- Aim of the task
A word-for-word transcript of the closing lines is required: from the one with "- destruct proxy_client" through the final line of the data.

- Data provided
Lemma fluctuation_mono_finite (detrended : list (list R)) :
  detrended <> [] -> (forall row, In row detrended -> row <> []) ->
  fluctuation_mono detrended
  = Finite (sqrt (Rmean (map (fun row => sum_sq row / INR (length row))
                             detrended))).
Proof.
  intros Hne Hrows. unfold fluctuation_mono.
  assert (E : map (fun row => xdiv (Finite (Rsum (map (fun x => x ^ 2) row)))
                                   (Finite (INR (length row)))) detrended
              = map Finite (map (fun row => sum_sq row / INR (length row))
                                detrended)).
  { rewrite map_map. apply map_ext_in. intros row Hrow.
    apply mean_sq_row. apply Hrows. exact Hrow. }
  rewrite E.
  assert (Hm : xmean (map Finite (map (fun row => sum_sq row / INR (length row))
                                      detrended))
               = Finite (Rmean (map (fun row => sum_sq row / INR (length row))
                                    detrended)))
    by (apply xmean_finite; destruct detrended; [congruence|discriminate]).
  unfold xmean in Hm. rewrite Hm.
  unfold xsqrt.
  destruct (Rlt_dec _ 0) as [Hneg|_]; [|reflexivity].
  exfalso. apply (Rlt_not_le _ _ Hneg). apply Rmean_nonneg.
  apply Forall_forall. intros m Hin. apply in_map_iff in Hin.
  destruct Hin as [row [<- _]]. apply mean_sq_nonneg.
Qed.

(** The root mean square of a scaled batch. *)
Lemma fluctuation_mono_scaled (k : R) (detrended : list (list R)) :
  detrended <> [] -> (forall row, In row detrended -> row <> []) ->
  fluctuation_mono (map (map (Rmult k)) detrended)
  = xmul (Finite (Rabs k)) (fluctuation_mono detrended).
Proof.
  intros Hne Hrows.
  rewrite (fluctuation_mono_finite detrended Hne Hrows).
  rewrite fluctuation_mono_finite.
  - cbn [xmul]. f_equal. rewrite map_map.
    replace (map (fun row => sum_sq (map (Rmult k) row)
                             / INR (length (map (Rmult k) row))) detrended)
      with (map (Rmult (k ^ 2))
                (map (fun row => sum_sq row / INR (length row)) detrended)).
    2:{ rewrite map_map. apply map_ext. intros row.
        rewrite sum_sq_scaled, length_map. unfold Rdiv. ring. }
    rewrite Rmean_map_mult, sqrt_mult_alt by apply pow2_ge_0.
    f_equal. replace (k ^ 2) with (Rsqr k) by (unfold Rsqr; ring).
    apply sqrt_Rsqr_abs.
  - destruct detrended; [congruence|discriminate].
  - intros row Hrow. apply in_map_iff in Hrow.
    destruct Hrow as [r [<- Hr]]. specialize (Hrows r Hr).
    destruct r; [congruence|discriminate].
Qed.

End AmplitudeFit.

(** *** Generalised means of rescaled variances *)

Section AmplitudeMulti.

Local Open Scope R_scope.

Variable c : R.
Hypothesis c_nonzero : c <> 0.

Lemma square_positive : 0 < c ^ 2.
Proof.
  replace (c ^ 2) with (Rsqr c) by (unfold Rsqr; ring).
  apply Rsqr_pos_lt. exact c_nonzero.
Qed.
Lemma executeDisplay_inRange fuel :
  hoare inv (executeDisplay ADC_DAC_MAX_LSB MAX_REFRESH_RETRIES env fuel)
    (fun _ => inv) anyExit.
Proof.
  destruct volts as (Hsv & (Hb0 & Hb1) & (Hc0 & Hc1) & _).
  unfold executeDisplay, driveDisplay.
  apply keeps_bind.
  { apply (hoare_get_with (suppliedAs w0)); [exact inv_suppliedAs|].
    intros d (Hs & Hc).
    apply keeps_bind.
    { apply drivePhase_inRange. rewrite Hc. split; assumption. }
    intros _. apply (hoare_get_with (suppliedAs w0)); [exact inv_suppliedAs|].
    intros d1 (Hs1 & Hc1').
    apply keeps_bind.
    { apply drivePhase_inRange. rewrite Hs1, Hc1'. split; lra. }
    intros _. apply disableCounterElectrode_inRange. }
  intros _. apply keeps_bind; [|intros _; apply stopCheck_inRange].
  eapply hoare_call; [apply (refreshDisplay_inRange fuel) | | |];
    intros; assumption.
Qed.

Lemma begin_inRange fuel :
  hoare inv (begin ADC_DAC_MAX_LSB MAX_REFRESH_RETRIES env fuel)
    (fun _ => inv) anyExit.
Proof.
  assert (Hc : hoare inv
                 (call (executeDisplay ADC_DAC_MAX_LSB MAX_REFRESH_RETRIES
                          env fuel))
                 (fun _ => inv) anyExit).
  { eapply hoare_call; [apply (executeDisplay_inRange fuel) | | |];
      intros; assumption. }
  unfold begin, setAllSegments, setSegmentState. range_steps.
Qed.
(** * hvc.audiofileIO: spectrograms, segmentation and syllable windows

    A shallow embedding of [src/hvc/audiofileIO.py].  Python values that the
    code inspects dynamically (constructor arguments, instance attributes,
    the [segment_params] dict) are kept dynamic; numpy arrays are lists;
    exceptions and warnings are explicit.  Floating point quantities (times,
    amplitudes, frequencies) are IEEE 754 doubles: a finite double is
    modelled by the rational it equals, and arithmetic rounds to the nearest
    double. *)

From Stdlib Require Import ZArith QArith Qround Qabs Ascii.
From stdpp Require Import gmap strings list fin_maps.

Open Scope string_scope.
Open Scope list_scope.

(** ** Exceptions and results *)

Inductive exn_class :=
| KeyError | IndexError | ValueError | TypeError | AttributeError
| UnboundLocalError | ZeroDivisionError
| WindowError                      (* class WindowError(Exception): pass *)
| OtherException (name : string).  (* any class outside the ValueError family *)

(** An exception is its class and [str(err)].  Messages of exceptions raised
    by the interpreter or by numpy are abbreviated; messages raised by the
    module itself are the literal text before [.format]. *)
Record exn := Exn { exn_cls : exn_class; exn_msg : string }.

Inductive result (A : Type) :=
| Ok (a : A)
| Raise (e : exn).
Arguments Ok {A} a.
Arguments Raise {A} e.

#[global] Instance result_ret : MRet result := @Ok.
#[global] Instance result_bind : MBind result := λ A B k r,
  match r with
  | Ok a => k a
  | Raise e => Raise e
  end.

Definition is_ok {A} (r : result A) : bool :=
  match r with Ok _ => true | Raise _ => false end.

Fixpoint mapR {A B} (f : A -> result B) (l : list A) : result (list B) :=
  match l with
  | [] => Ok []
  | a :: l' => (b ← f a ; bs ← mapR f l' ; Ok (b :: bs))
  end.

(** ** Numbers *)

Definition Qgtb (x y : Q) : bool := negb (Qle_bool x y).   (* x > y *)
Definition Qltb (x y : Q) : bool := negb (Qle_bool y x).   (* x < y *)
Definition Qgeb (x y : Q) : bool := Qle_bool y x.          (* x >= y *)

(** [int(x)]: truncation toward zero. *)
Definition py_int (q : Q) : Z := Z.quot (Qnum q) (Zpos (Qden q)).

(** [round(x)]: to the nearest integer, ties to the even one. *)
Definition py_round (q : Q) : Z :=
  let f := Qfloor q in
  let r := (q - inject_Z f)%Q in
  if Qltb r (1 # 2) then f
  else if Qltb (1 # 2) r then (f + 1)%Z
  else if Z.even f then f else (f + 1)%Z.

(** *** Doubles

    Python floats and numpy's float64 are IEEE 754 doubles.  The result of
    an arithmetic operation is the exact result rounded to the nearest
    double, ties to the even significand ([fl64]).  A rational that is not
    a double stands for the double nearest to it, as the literal [0.3]
    does in the source: an operation rounds its operands before it works
    on them, and a parameter compared with a computed double is read as a
    double.  Infinities and NaN have no counterpart here; where the code
    can produce one from finite values, the place says what is done. *)

Definition two_pow (e : Z) : Q :=
  match e with
  | Zneg p => 1 # (2 ^ p)
  | _ => inject_Z (2 ^ e)
  end.

(** The exponent of the leading bit of a positive rational:
    [2^k <= a < 2^(k+1)]. *)
Definition ilog2 (a : Q) : Z :=
  let k := (Z.log2 (Qnum a) - Z.log2 (Zpos (Qden a)))%Z in
  if Qle_bool (two_pow k) a then k else (k - 1)%Z.

(** The nearest double: 53 significant bits, exponent at least -1022
    (below that the spacing stays [2^-1074]), ties to even. *)
Definition fl64 (q : Q) : Q :=
  if Qeq_bool q 0 then 0
  else
    let a := Qabs q in
    let e := Z.max (ilog2 a) (-1022) in
    let ulp := two_pow (e - 52) in
    let m := py_round (a / ulp) in
    let r := (inject_Z m * ulp)%Q in
    if Qle_bool 0 q then r else (- r)%Q.

(** The largest double is below [2^1024]: a value that rounds to [2^1024]
    or beyond is an infinity. *)
Definition overflows (q : Q) : bool := Qle_bool (two_pow 1024) (Qabs (fl64 q)).

Definition fsub (a b : Q) : Q := fl64 (fl64 a - fl64 b).   (* a - b *)
Definition fmul (a b : Q) : Q := fl64 (fl64 a * fl64 b).   (* a * b *)
Definition fdiv (a b : Q) : Q := fl64 (fl64 a / fl64 b).   (* a / b, b != 0 *)

(** ** numpy on one-dimensional arrays *)

(** [np.nonzero(mask)[0]]: the indices at which the mask is true. *)
Fixpoint nonzero_from (i : nat) (mask : list bool) : list nat :=
  match mask with
  | [] => []
  | b :: mask' =>
      if b then i :: nonzero_from (S i) mask' else nonzero_from (S i) mask'
  end.
Definition np_nonzero (mask : list bool) : list nat := nonzero_from 0 mask.

(** [a[idx]] with an array of non-negative indices: numpy raises IndexError
    as soon as one index is out of bounds. *)
Definition np_take {A} (a : list A) (idx : list nat) : result (list A) :=
  mapR (fun i => match a !! i with
                 | Some x => Ok x
                 | None => Raise (Exn IndexError "index is out of bounds for axis 0")
                 end) idx.

(** [a - b] on one-dimensional arrays of doubles, with numpy's
    broadcasting.  A difference of two doubles that overflows is an infinity
    of its sign for numpy; here it is a finite value beyond every double,
    which compares in the same way with any double. *)
Definition np_sub (a b : list Q) : result (list Q) :=
  if Nat.eqb (length a) (length b) then Ok (zip_with fsub a b)
  else match a, b with
       | [x], _ => Ok (map (fun y => fsub x y) b)
       | _, [y] => Ok (map (fun x => fsub x y) a)
       | _, _ => Raise (Exn ValueError "operands could not be broadcast together")
       end.

(** [np.convolve(h, v)] in its default mode 'full'. *)
Fixpoint zip_add (xs ys : list Z) : list Z :=
  match xs, ys with
  | [], _ => ys
  | _, [] => xs
  | x :: xs', y :: ys' => (x + y)%Z :: zip_add xs' ys'
  end.

Fixpoint convolve_full (h v : list Z) : list Z :=
  match h with
  | [] => []
  | c :: h' => zip_add (map (Z.mul c) v) (0%Z :: convolve_full h' v)
  end.

Definition np_convolve (h v : list Z) : result (list Z) :=
  match h, v with
  | [], _ => Raise (Exn ValueError "a cannot be empty")
  | _, [] => Raise (Exn ValueError "v cannot be empty")
  | _, _ => Ok (convolve_full h v)
  end.

(** ** segment_song *)

(** [segment_params['key']] *)
Definition dict_get (d : gmap string Q) (key : string) : result Q :=
  match d !! key with
  | Some v => Ok v
  | None => Raise (Exn KeyError ("'" +:+ key +:+ "'"))
  end.

Definition default_segment_params : gmap string Q :=
  <["threshold" := 5000%Q]>
    (<["min_syl_dur" := 0.2%Q]>
       (<["min_silent_dur" := 0.02%Q]> ∅)).

(** The values the docstring of [segment_song] announces as defaults. *)
Definition documented_segment_params : gmap string Q :=
  <["threshold" := 5000%Q]>
    (<["min_syl_dur" := 0.02%Q]>
       (<["min_silent_dur" := 0.002%Q]> ∅)).

Definition bool_to_Z (b : bool) : Z := if b then 1%Z else 0%Z.
(** * podlet-server: the development orchestrator and the element importer

    A shallow embedding of [api/dev.js] (build context, client and server
    watch handlers, [DevServer]), of the content and fallback routes of the
    server plugin that is kept in the same source file, and of
    [plugins/import-element.js] (the custom element registry and
    [importElement]).

    JavaScript objects that the code mutates are threaded as explicit state
    through a state-and-exception monad; calls into packages that are not
    part of the sources (esbuild, fastify, lit, the path resolver, the
    rendering plugins) are either parameters of a section or recorded as
    symbolic events. *)

From Stdlib Require Import String Ascii List Bool Arith ZArith Lia.
From stdpp Require Import base gmap strings list.
Import ListNotations.

Local Open Scope string_scope.
Local Open Scope list_scope.

(** ** JavaScript values, as far as the code inspects them *)

Module Js.

(** The values a dynamically imported module can have as its default
    export, and hence the values [define] can receive as [ctor].  A class
    carries an identity and its static [observedAttributes], if any. *)
Inductive value : Type :=
  | VUndefined
  | VNull
  | VBool (b : bool)
  | VNum (n : Z)
  | VStr (s : string)
  | VClass (id : nat) (observed : option (list string)).

(** An error object with its message. *)
Inductive error : Type :=
  | Error (message : string).

Definition message (e : error) : string :=
  match e with Error m => m end.

(** A string is truthy unless it is empty. *)
Definition str_truthy (s : string) : bool :=
  match s with
  | EmptyString => false
  | String _ _ => true
  end.

(** JavaScript truthiness. *)
Definition truthy (v : value) : bool :=
  match v with
  | VUndefined | VNull => false
  | VBool b => b
  | VNum n => negb (Z.eqb n 0)
  | VStr s => str_truthy s
  | VClass _ _ => true
  end.

(** [ctor.observedAttributes ?? []] for a truthy [ctor]: only a class can
    own the static property, any other value yields [undefined]. *)
Definition observedAttributes_or_empty (v : value) : list string :=
  match v with
  | VClass _ (Some l) => l
  | _ => []
  end.

(** The double quote character, for messages and markup that contain it. *)
Definition dq : string := String (ascii_of_nat 34) EmptyString.

End Js.

(** ** Outcomes and the state-and-exception monad

    A JavaScript call either returns or throws; in both cases the mutations
    made so far stay.  [M S A] is a computation over the mutable state [S]. *)

Inductive outcome (A : Type) : Type :=
  | Returned (a : A)
  | Thrown (e : Js.error).
Arguments Returned {A} a.
Arguments Thrown {A} e.

Definition M (S A : Type) : Type := S -> outcome A * S.

Definition ret {S A} (a : A) : M S A := fun s => (Returned a, s).

Definition throw {S A} (e : Js.error) : M S A := fun s => (Thrown e, s).

Definition bind {S A B} (m : M S A) (k : A -> M S B) : M S B :=
  fun s =>
    match m s with
    | (Returned a, s') => k a s'
    | (Thrown e, s') => (Thrown e, s')
    end.

(** [try { m } catch (err) { h err }] *)
Definition try_catch {S A} (m : M S A) (h : Js.error -> M S A) : M S A :=
  fun s =>
    match m s with
    | (Returned a, s') => (Returned a, s')
    | (Thrown e, s') => h e s'
    end.

(** An outcome decided outside the state. *)
Definition of_outcome {S A} (o : outcome A) : M S A := fun s => (o, s).

Definition get_state {S} : M S S := fun s => (Returned s, s).

Definition modify {S} (f : S -> S) : M S unit := fun s => (Returned tt, f s).

#[global] Instance M_ret {S} : MRet (M S) := fun A a => ret a.
#[global] Instance M_bind {S} : MBind (M S) := fun A B k m => bind m k.

(** ** The custom element registry ([plugins/import-element.js], lines 15-41) *)

Module Registry.

(** One entry of [__definitions]. *)
Record definition : Type := Definition_ {
  ctor : Js.value;
  observedAttributes : list string
}.
(** C8. The sample that [create_analysis_prompt] (and the general prompt)
    puts into the text is, for each table, the first five records in table
    order: exactly five when the table has five rows or more, the whole
    table when it has fewer, and the empty list for an absent table. *)
Theorem head_sample_first_rows code ad query
    sales_df production_df reservations_df a b c h da db dc :
  live h sales_df = true ->
  live h production_df = true ->
  live h reservations_df = true ->
  nth_error h a = Some da ->
  nth_error h b = Some db ->
  nth_error h c = Some dc ->
  (exists s1 s2 s3 h',
      create_analysis_prompt code ad sales_df production_df reservations_df h
        = Some (Ok (analysis_prompt_text code ad
                      (names_of (deref h sales_df)) s1
                      (names_of (deref h production_df)) s2
                      (names_of (deref h reservations_df)) s3), h')
      /\ is_head_sample (deref h sales_df) s1
      /\ is_head_sample (deref h production_df) s2
      /\ is_head_sample (deref h reservations_df) s3)
  /\ (exists s1 s2 s3 h',
        general_prompt query a b c h
          = Some (Ok (general_prompt_text query
                        (shape_of da) (columns da) s1
                        (shape_of db) (columns db) s2
                        (shape_of dc) (columns dc) s3), h')
        /\ is_head_sample (Some da) s1
        /\ is_head_sample (Some db) s2
        /\ is_head_sample (Some dc) s3).
Proof.
  intros Hs Hp Hr Ha Hb Hc. split.
  - destruct (create_analysis_prompt_runs code ad _ _ _ h Hs Hp Hr) as [g H].
    do 3 eexists. exists (h ++ g). split; [exact H|].
    repeat split; apply first_five_is_head_sample.
  - destruct (general_prompt_runs query a b c h da db dc Ha Hb Hc) as [g H].
    do 3 eexists. exists (h ++ g). split; [exact H|].
    repeat split; apply (first_five_is_head_sample (Some _)).
Qed.

Lemma head_sample_first_rows_witness :
  live six_and_scenario (Some 0) = true
  /\ live six_and_scenario None = true
  /\ live six_and_scenario (Some 2) = true
  /\ nth_error six_and_scenario 0 = Some six_rows
  /\ nth_error six_and_scenario 1 = Some scenario_production
  /\ nth_error six_and_scenario 2 = Some scenario_reservations
  /\ (exists s1 s2 s3 h',
        create_analysis_prompt "M1" [] (Some 0) None (Some 2) six_and_scenario
          = Some (Ok (analysis_prompt_text "M1" []
                        (names_of (Some six_rows)) s1
                        (names_of None) s2
                        (names_of (Some scenario_reservations)) s3), h')
        /\ is_head_sample (Some six_rows) s1
        /\ is_head_sample None s2
        /\ is_head_sample (Some scenario_reservations) s3)
  /\ (exists s1 s2 s3 h',
        general_prompt "Which orders are late?" 0 1 2 six_and_scenario
          = Some (Ok (general_prompt_text "Which orders are late?"
                        (shape_of six_rows) (columns six_rows) s1
                        (shape_of scenario_production)
                        (columns scenario_production) s2
                        (shape_of scenario_reservations)
                        (columns scenario_reservations) s3), h')
        /\ is_head_sample (Some six_rows) s1
        /\ is_head_sample (Some scenario_production) s2
        /\ is_head_sample (Some scenario_reservations) s3).
Proof.
  repeat (split; [reflexivity|]).
  apply (head_sample_first_rows "M1" [] "Which orders are late?"
           (Some 0) None (Some 2) 0 1 2 six_and_scenario
           six_rows scenario_production scenario_reservations); reflexivity.
Defined.

(** ** The client *)

(** C9. [ask_llm_simple] always returns a text: the fixed message when
    there is no client (in particular when [get_proxy_client] failed at
    start-up), the error text with the description of the exception when
    building the model or invoking it fails, and the reply itself, as it
    is, when the call succeeds. *)
Theorem client_never_raises (client llm : Type)
    (get_proxy_client : string -> result exception client)
    (ChatOpenAI : string -> client -> result exception llm)
    (invoke_content : llm -> string -> result exception string)
    (proxy_client : option client) (prompt : string) :
  let ask := ask_llm_simple client llm ChatOpenAI invoke_content in
  (exists text, ask proxy_client prompt = Ok text)
  /\ (proxy_client = None -> ask proxy_client prompt = Ok unavailable)
  /\ (forall e, get_proxy_client "gen-ai-hub" = Raise e ->
                ask (init_proxy_client client get_proxy_client) prompt
                = Ok unavailable)
  /\ (forall pc e,
        proxy_client = Some pc -> ChatOpenAI "gpt-5" pc = Raise e ->
        ask proxy_client prompt = Ok (error_text e))
  /\ (forall pc model e,
        proxy_client = Some pc -> ChatOpenAI "gpt-5" pc = Ok model ->
        invoke_content model prompt = Raise e ->
        ask proxy_client prompt = Ok (error_text e))
  /\ (forall pc model reply,
        proxy_client = Some pc -> ChatOpenAI "gpt-5" pc = Ok model ->
        invoke_content model prompt = Ok reply ->
        ask proxy_client prompt = Ok reply).
Proof.
  intros ask. subst ask. unfold ask_llm_simple, try_except.
  repeat split.
  - destruct proxy_client as [pc|]; [|eexists; reflexivity].
    destruct (ChatOpenAI "gpt-5" pc) as [model | e]; [|eexists; reflexivity].
    destruct (invoke_content model prompt); eexists; reflexivity.
  - now intros ->.
  - intros e He. unfold init_proxy_client. now rewrite He.
  - intros pc e -> He. now rewrite He.
  - intros pc model e -> Hm He. now rewrite Hm, He.
  - intros pc model reply -> Hm Hr. now rewrite Hm, Hr.
Qed.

- Exercise answer
  - destruct proxy_client as [pc|]; [|eexists; reflexivity].
    destruct (ChatOpenAI "gpt-5" pc) as [model | e]; [|eexists; reflexivity].
    destruct (invoke_content model prompt); eexists; reflexivity.
  - now intros ->.
  - intros e He. unfold init_proxy_client. now rewrite He.
  - intros pc e -> He. now rewrite He.
  - intros pc model e -> Hm He. now rewrite Hm, He.
  - intros pc model reply -> Hm Hr. now rewrite Hm, Hr.
Qed.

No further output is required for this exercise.